- Cover of Chickenhare Volume 1 - The House of Klaus

Publication information
- Publisher: 1-2: Dark Horse Comics 3: Self-published
- Format: Ongoing series
- Genre: Action/adventure, humor/comedy;
- Publication date: September 27, 2006 - present
- No. of issues: 3
- Main character(s): Chickenhare, Abe

Creative team
- Written by: Chris Grine
- Artist: Chris Grine

= Chickenhare =

Graphic novel series by Chris Grine

Chickenhare is a series of graphic novels, written and illustrated by the American author Chris Grine. The first two books were published by Dark Horse Comics, and the third was being released on-line as a web comic since November 2009, before its cancellation.

The series follows the story of Chickenhare, a rare and exotic cross between a chicken and a rabbit, and his bearded box turtle friend, Abe.

==Volumes==

| Volume | Title | Original ed. | Color ed. |
|---|---|---|---|
| 1 | The House of Klaus | September 27, 2006 | February 1, 2013 |
| 2 | Fire in the Hole | April 9, 2008 |  |
| 3 | Fish & Grymps | November 22, 2009 – cancelled |  |

===The House of Klaus===
The first installment in the series is titled Chickenhare: The House of Klaus in which we are introduced to the Chickenhare universe as well as a few major characters, Banjo, a monkey and Meg, her species remains a mystery.
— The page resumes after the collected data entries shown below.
(** The product of the floored ratio and the step is not negative,
    whatever the sign of the step. *)
Lemma floored_multiple_not_negative (quantity step_size ratio f : float) (k : Z) :
  fltb quantity zero = false ->
  fdiv quantity step_size = Ok ratio -> math_floor ratio = Ok k ->
  of_int k = Ok f -> fltb (fmul f step_size) zero = false.
Proof.
  intros Hq. unfold fdiv.
  destruct step_size as [b | | |].
  - destruct (Qeq_bool b 0) eqn:Z0; [discriminate |].
    assert (NZ : ~ b == 0).
    { intros E. apply Qeq_bool_iff in E. congruence. }
    destruct quantity as [a | | |]; intros [= <-]; simpl;
      try (destruct (Qcompare _ _); discriminate); try discriminate.
    apply fltb_zero_finite in Hq. unfold of_int.
    destruct (Qlt_le_dec 0 b) as [Pb | Nb].
    + assert (A : fleb zero (rnd (a / b)) = true).
      { apply rnd_nonneg. apply Qle_shift_div_l; [exact Pb | lra]. }
      destruct (rnd (a / b)) as [c | | |]; try discriminate. intros [= <-].
      apply fleb_finite in A.
      assert (B : fleb zero (rnd (inject_Z (Qfloor c))) = true).
      { apply rnd_nonneg. change 0 with (inject_Z 0). rewrite <- Zle_Qle.
        change 0%Z with (Qfloor 0). now apply Qfloor_resp_le. }
      destruct (rnd (inject_Z (Qfloor c))) as [g | | |]; try discriminate.
      intros [= <-]. apply fleb_finite in B. simpl.
      apply fleb_not_fltb, rnd_nonneg. apply Qmult_le_0_compat; lra.
    + assert (Nb' : b < 0).
      { apply Qle_lt_or_eq in Nb. destruct Nb as [Nb | Nb]; [exact Nb | contradiction]. }
      assert (A : fleb (rnd (a / b)) zero = true).
      { apply rnd_nonpos.
        assert (E : a / b == - (a / - b)) by (field; lra).
        assert (0 <= a / - b) by (apply Qle_shift_div_l; lra).
        rewrite E. lra. }
      destruct (rnd (a / b)) as [c | | |]; try discriminate. intros [= <-].
      apply fleb_finite in A.
      assert (B : fleb (rnd (inject_Z (Qfloor c))) zero = true).
      { apply rnd_nonpos. change 0 with (inject_Z 0). rewrite <- Zle_Qle.
        change 0%Z with (Qfloor 0). now apply Qfloor_resp_le. }
      destruct (rnd (inject_Z (Qfloor c))) as [g | | |]; try discriminate.
      intros [= <-]. apply fleb_finite in B. simpl.
      apply fleb_not_fltb, rnd_nonneg.
      setoid_replace (g * b) with ((- g) * (- b)) by ring.
      apply Qmult_le_0_compat; lra.
  - destruct quantity; intros [= <-]; try discriminate.
    simpl. intros [= <-]. vm_compute of_int. intros [= <-]. reflexivity.
  - destruct quantity; intros [= <-]; try discriminate.
    simpl. intros [= <-]. vm_compute of_int. intros [= <-]. reflexivity.
  - intros [= <-]. discriminate.
Qed.

Lemma floor_to_step_not_negative (quantity step_size : float) (p : option Z) (v : float) :
  fltb quantity zero = false ->
  Bot.floor_to_step quantity step_size p = Ok v -> fltb v zero = false.
Proof.
  intros Hq. unfold Bot.floor_to_step.
  destruct (fdiv quantity step_size) as [ratio |] eqn:D; [| discriminate].
  destruct (math_floor ratio) as [k |] eqn:F; [| discriminate].
  unfold int_mul_float. destruct (of_int k) as [f |] eqn:I; [| discriminate].
  pose proof (floored_multiple_not_negative _ _ _ _ _ Hq D F I) as N.
  destruct p as [p |].
  - now apply py_round_not_negative.
  - destruct (math_log step_size (lit 10 1)) as [l |]; [| discriminate].
    destruct (py_round (fneg l) 0) as [r0 |]; [| discriminate].
    destruct (int_of_float r0) as [precision |]; [| discriminate].
    now apply py_round_not_negative.
Qed.

Lemma normalized_not_negative (answer : result (option symbol_info))
    (quantity v : float) :
  fltb quantity zero = false ->
  normalized self answer quantity = Ok v -> fltb v zero = false.
Proof.
  intros Hq. unfold normalized, rounding_attempt.
  destruct answer as [[info |] | e]; try apply (py_round_not_negative _ _ _ Hq).
  destruct (lot_step_size info) as [step_size |].
  - destruct (Bot.floor_to_step quantity step_size (symbol_precision self info))
      as [t |] eqn:E.
    + intros [= <-]. eapply floor_to_step_not_negative; eassumption.
    + apply (py_round_not_negative _ _ _ Hq).
  - destruct (py_round quantity _) as [t |] eqn:E.
    + intros [= <-]. eapply py_round_not_negative; eassumption.
    + apply (py_round_not_negative _ _ _ Hq).
Qed.

(** A zero quantity stays zero through the normalization. *)
Lemma floor_to_step_zero (step_size : float) (p : option Z) (v : float) :
  is_finite step_size = true ->
  Bot.floor_to_step zero step_size p = Ok v -> v = zero.
Proof.
  intros Fs. destruct step_size as [b | | |]; try discriminate.
  unfold Bot.floor_to_step, fdiv, zero.
  destruct (Qeq_bool b 0); [discriminate |].
  assert (E : rnd (0 / b) = Finite 0) by (apply rnd_of_zero; unfold Qdiv; ring).
  rewrite E. simpl math_floor.
  unfold int_mul_float. change (of_int (0 / 1)) with (Ok (Finite 0)).
  cbv iota beta. simpl fmul.
  assert (E2 : rnd (0 * b) = Finite 0) by (apply rnd_of_zero; ring).
  rewrite E2. fold zero. destruct p as [p |].
  - rewrite py_round_zero. now intros [= <-].
  - destruct (math_log (Finite b) (lit 10 1)) as [l |]; [| discriminate].
    destruct (py_round (fneg l) 0) as [r0 |]; [| discriminate].
    destruct (int_of_float r0) as [precision |]; [| discriminate].
    rewrite py_round_zero. now intros [= <-].
Qed.
(** C10: the executor mutation leaves the entry of every pod other than the
    update's alone; on a job whose mapping is nil it always leaves a
    non-nil mapping, the empty one when the update is Pending, so that the
    status differs from the original's and the updater issues an [Update]
    although no entry was added. *)
Theorem executor_update_frame update toUpdate e :
  (forall pod,
      pod <> executorStateUpdate.podName update ->
      executorEntries (Status (fst (executorStateUpdateFunc update toUpdate e))) !! pod =
        executorEntries (Status toUpdate) !! pod)
  /\ (ExecutorState (Status toUpdate) = None ->
      (exists m, ExecutorState (Status (fst (executorStateUpdateFunc update toUpdate e)))
                 = Some m)
      /\ Status (fst (executorStateUpdateFunc update toUpdate e)) <> Status toUpdate
      /\ (executorStateUpdate.state update = ExecutorPendingState ->
          ExecutorState (Status (fst (executorStateUpdateFunc update toUpdate e))) = Some ∅
          /\ forall w, env w = e ->
               exists r rest,
                 callsSince w
                   (snd (updateSparkApplicationWithRetries toUpdate (DeepCopy toUpdate)
                           (executorStateUpdateFunc update) w)) =
                   Crd_Update (fst (executorStateUpdateFunc update toUpdate e)) r :: rest)).
Proof.
  split.
  - intros pod Hpod. unfold executorStateUpdateFunc, executorEntries, ret. simpl.
    destruct (ExecutorState (Status toUpdate)) as [m|] eqn:Hes; case_bool_decide;
      simpl; rewrite ?Hes; simpl; try done; by rewrite lookup_insert_ne.
  - intros Hnil.
    assert (Hdiff : Status (fst (executorStateUpdateFunc update toUpdate e))
                    <> Status toUpdate).
    { intros Heq. apply (f_equal ExecutorState) in Heq. rewrite Hnil in Heq.
      unfold executorStateUpdateFunc, ret in Heq. simpl in Heq. rewrite Hnil in Heq.
      by case_bool_decide. }
    split; [|split; [exact Hdiff|]].
    + unfold executorStateUpdateFunc, ret. simpl. rewrite Hnil.
      case_bool_decide; simpl; by eexists.
    + intros Hpending. split.
      * unfold executorStateUpdateFunc, ret. simpl. rewrite Hnil, Hpending.
        by rewrite bool_decide_eq_false_2 by (intros Hne; by apply Hne).
      * intros w <-. apply updater_first_write. unfold DeepCopy. by intros Heq.
Qed.
End Facts.

(** * The properties on the fake cluster *)

(** The worker on a key whose job was deleted: reported and re-enqueued. *)
Lemma processNextItem_requeues_missing_job_witness :
  processNextItem (Fake.world (Fake.deleted "ns1/wordcount")) =
    (true,
     {| env := {| cluster := {| Fake.cache := ∅; Fake.queued := [];
                                Fake.conflicts := 0; Fake.stored := None;
                                Fake.nanos := 1514764800000000000 |};
                  glog := [] |};
        calls := [HandleError "ns1/wordcount" (StatusError 404 "NotFound");
                  Queue_AddRateLimited "ns1/wordcount";
                  Queue_Done "ns1/wordcount"] |}).
Proof.
  eapply (processNextItem_requeues_missing_job
            (Fake.world (Fake.deleted "ns1/wordcount")) "ns1/wordcount");
    reflexivity.
Defined.

(** A job whose arguments cannot be built is submitted with no arguments. *)
Lemma submitApp_submits_after_build_failure_witness :
  Fake.buildArgs
    (with_Status (with_AppState {| State := NewState; ErrorMessage := "" |}
                    (with_AppID "-27" emptyStatus)) Fake.nameless)
    = ([], Some (OtherError "application name is missing"))
  /\ calls (snd (submitApp Fake.nameless false
                   (Fake.world (Fake.holding "ns1/" Fake.nameless 0)))) =
     [Crd_Update
        (with_Status (with_AppState {| State := NewState; ErrorMessage := "" |}
                        (with_AppID "-27" emptyStatus)) Fake.nameless)
        (Ok (with_Status (with_AppState {| State := NewState; ErrorMessage := "" |}
                            (with_AppID "-27" emptyStatus)) Fake.nameless));
      Runner_submit
        (newSubmission []
           (with_Status (with_AppState {| State := NewState; ErrorMessage := "" |}
                           (with_AppID "-27" emptyStatus)) Fake.nameless))].
Proof.
  split; [reflexivity|].
  erewrite (submitApp_submits_after_build_failure Fake.nameless false
              (Fake.world (Fake.holding "ns1/" Fake.nameless 0)));
    [| reflexivity | reflexivity].
  reflexivity.
Defined.
Lemma before_file_trace s i t out :
  ∃ es, trace (before_file w args s i t out) = trace s ++ es ∧
    archive_writes es = [(bucket args, i +:+ "/" +:+ datetime_str t, out)] ∧
    stdout_lines es = (if print args then print_block i t out else []) ∧
    file_opens es = [] ∧ file_prints es = [] ∧ console_fetches es = [i] ∧
    logged WARNING es = [] ∧
    logged ERROR es =
      match put_answer w (after_update s i t) (bucket args) i t out with
      | Ok _ => []
      | Err e => ["Cannot put object to S3 bucket" +:+ bucket args +:+ ":" +:+ e]
      end.
Proof.
  rewrite before_file_eq. simpl.
  destruct (put_answer w _ _ _ _ _), (print args); simpl;
    eexists; (split; [assoc_trace; reflexivity|]); by repeat split.
Qed.

(** After a visit that fetched a console, [last_update] holds its
    timestamp, however the visit ends. *)
Lemma visit_records inst s r :
  fetched w s (InstanceId inst) = Ok r →
  last_update (final (visit_instance w args inst s)) !! InstanceId inst
  = Some (Timestamp r).
Proof.
  intros Hfetch.
  destruct (decide (last_update s !! InstanceId inst = Some (Timestamp r)))
    as [Hseen|Hnew].
  - by rewrite (visit_no_updates w args inst s r Hfetch Hseen).
  - destruct (Output r) as [out|] eqn:Hout.
    + rewrite (visit_with_output inst s r out Hfetch Hnew Hout).
      pose proof (before_file_last_update s (InstanceId inst) (Timestamp r) out)
        as Hlast.
      destruct (file args); simpl.
      * rewrite out_to_file_eq. simpl.
        destruct (open_answer w _ _ _) as [[]|e]; simpl.
        -- destruct (print_answer w _ _ _ _) as [[]|e]; simpl;
             by rewrite Hlast, lookup_insert_eq.
        -- by rewrite Hlast, lookup_insert_eq.
      * by rewrite Hlast, lookup_insert_eq.
    + rewrite (visit_updated_no_output w args inst s r Hfetch Hnew Hout).
      simpl. by rewrite lookup_insert_eq.
Qed.
Lemma step_linked n lab E p :
  length lab = n -> valid n p ->
  (find lab (fst p) <> find lab (snd p) -> In p E) ->
  linked n lab E -> linked n (step lab p) E.
Proof.
  intros Hl [Hp1 Hp2] Hin Hlk u v Hu Hv. unfold step.
  destruct (Nat.eqb_spec (find lab (fst p)) (find lab (snd p))) as [He|Hne].
  - apply Hlk; auto.
  - specialize (Hin Hne).
    assert (Hedge : joined E (fst p) (snd p)).
    { apply joined_edge. destruct p; exact Hin. }
    rewrite !find_union by lia.
    destruct (Nat.eqb_spec (find lab u) (find lab (snd p))) as [E1|E1];
      destruct (Nat.eqb_spec (find lab v) (find lab (snd p))) as [E2|E2]; intros E0.
    + apply Hlk; auto. congruence.
    + apply joined_trans with (v := snd p); [apply Hlk; auto|].
      apply joined_trans with (v := fst p); [apply joined_sym; auto|].
      apply Hlk; auto.
    + apply joined_trans with (v := fst p); [apply Hlk; auto|].
      apply joined_trans with (v := snd p); [exact Hedge|].
      apply Hlk; auto.
    + apply Hlk; auto.
Qed.

Lemma run_linked n E ps : forall lab,
  length lab = n -> Forall (valid n) ps ->
  incl (kept_pos lab ps) E ->
  linked n lab E -> linked n (run lab ps) E.
Proof.
  induction ps as [|p r IH]; intros lab Hl Hval Hk Hlk; simpl; auto.
  inversion Hval; subst. fold (step lab p).
  unfold kept_pos in Hk. simpl in Hk.
  apply IH; auto.
  - apply step_length.
  - intros q Hq. apply Hk.
    destruct (find lab (fst p) =? find lab (snd p)); simpl; auto.
  - apply step_linked; auto.
    intros Hne. apply Hk.
    destruct (Nat.eqb_spec (find lab (fst p)) (find lab (snd p)));
      [contradiction|]. simpl. auto.
Qed.

Lemma kept_pos_incl lab ps : incl (kept_pos lab ps) ps.
Proof.
  unfold kept_pos. intros p Hp. apply in_map_iff in Hp.
  destruct Hp as [[q b] [E Hin]]. simpl in E. subst q.
  apply filter_In in Hin. destruct Hin as [Hin _].
  eapply in_combine_l; eauto.
Qed.

Lemma kept_ends es : forall bs,
  map ends (kept (combine es bs))
  = map fst (filter snd (combine (map ends es) bs)).
Proof.
  unfold kept.
  induction es as [|e es IH]; intros [|b bs]; simpl; auto.
  destruct b; simpl; rewrite IH; reflexivity.
Qed.

(** [connectedb] decides [connected]. *)
Lemma connectedb_sound n E : connectedb n E = true -> connected n E.
Proof.
  unfold connectedb. intros H. apply andb_true_iff in H. destruct H as [Hv Hc].
  apply Nat.leb_le in Hc.
  assert (Hval : Forall (valid n) E).
  { rewrite Forall_forall. intros p Hp.
    rewrite forallb_forall in Hv. specialize (Hv p Hp).
    apply andb_true_iff in Hv. destruct Hv as [H1 H2].
    apply Nat.ltb_lt in H1, H2. split; auto. }
  intros u v Hu Hv'.
  apply (@run_linked n E E (init_labels n)); auto.
  - apply length_seq.
  - apply kept_pos_incl.
  - apply init_linked.
  - apply one_class_same; auto; rewrite run_length; unfold init_labels;
      rewrite length_seq; auto.
Qed.

(** *** The dense result *)

Lemma lookup_entry_In K e :
  NoDup (map ends K) -> In e K -> lookup_entry K (row e) (col e) = data e.
Proof.
  unfold lookup_entry.
  induction K as [|x K IH]; simpl; intros Hnd Hin; [contradiction|].
  inversion Hnd as [|? ? Hn Hnd']; subst.
  destruct ((row x =? row e) && (col x =? col e)) eqn:E.
  - destruct Hin as [->|Hin]; auto.
    exfalso. apply Hn. apply andb_true_iff in E. destruct E as [E1 E2].
    apply Nat.eqb_eq in E1, E2.
    apply in_map_iff. exists e. split; auto.
    unfold ends, row, col in *. destruct x as [[? ?] ?], e as [[? ?] ?].
    simpl in *. congruence.
  - destruct Hin as [->|Hin]; auto.
    rewrite !Nat.eqb_refl in E. discriminate.
Qed.

Lemma lookup_entry_cases K i j :
  (exists e, In e K /\ row e = i /\ col e = j /\ lookup_entry K i j = data e)
  \/ lookup_entry K i j = 0%Q.
Proof.
  unfold lookup_entry.
  destruct (List.find (fun e => (row e =? i) && (col e =? j)) K) as [e|] eqn:E.
  - left. apply find_some in E. destruct E as [Hin E].
    apply andb_true_iff in E. destruct E as [E1 E2].
    apply Nat.eqb_eq in E1, E2. exists e. auto.
  - right. reflexivity.
Qed.

Lemma mst_shape m : length (mst_adjacency m) = length m.
Proof. unfold mst_adjacency, toarray. rewrite length_map, tabulate_length. reflexivity. Qed.

Lemma mst_row_length m i :
  i < length m -> length (nth i (mst_adjacency m) []) = length m.
Proof.
  intros Hi. unfold mst_adjacency, toarray. rewrite map_map_row_length.
  apply tabulate_row_length. auto.
Qed.

Lemma mst_cell m i j :
  i < length m -> j < length m ->
  zcell (mst_adjacency m) i j
  = astype_int (lookup_entry (minimum_spanning_tree (triu m)) i j).
Proof.
  intros Hi Hj. unfold zcell, mst_adjacency, toarray.
  rewrite (@cell_map_map Q Z astype_int 0%Q 0%Z).
  - rewrite cell_tabulate; auto.
  - rewrite tabulate_length. auto.
  - rewrite tabulate_row_length; auto.
Qed.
One new race has also been introduced, the Shromph.

On February 1, 2013, Scholastic (through its Graphix imprint) reissued the book in full color. The color edition, named Chickenhare, featured new cover design, a new logo and additional new pages.

===Fire in the Hole===
The follow-up titled Chickenhare: Fire in the Hole follows Chickenhare as he attempts to rescue his best friend Abe's soul from the depths of Hell.

==Films==

In July 2011, it was announced that Sony Pictures Animation and Dark Horse Comics were adapting the Chickenhare series into an animated feature film. In October 2012, Grine wrote on the official Chickenhare Facebook page: "Read the screenplay last night. It's quite a bit different from the source material, but that doesn't mean it wasn't terrific! I honestly enjoyed it. Now let's hope it stays on course!" In June 2013, he wrote: "Finally got to read the 2nd draft of the Chickenhare screenplay. Man, if this thing makes it to the big screen, you guys in are in for a treat! It's SO full of adventure and laughs I almost can't believe it. Let's all cross our fingers." In January 2016, Grine wrote on his Twitter account that the film had been cancelled.

In February 2021, it was announced that the film was brought back in production, known as Chickenhare and the Hamster of Darkness, co-directed by Benjamin Mousquet and Ben Stassen, with Ben Stassen and Matthieu Zeller serving as producers, and Dave Collard writing the screenplay. It was co-produced by Sony Pictures International Productions and nWave Pictures, and was released on February 16, 2022.

The film was released by Netflix in the United States and other territories on June 10, 2022. It was followed by a sequel Chickenhare and the Secret of the Groundhog on October 10, 2025.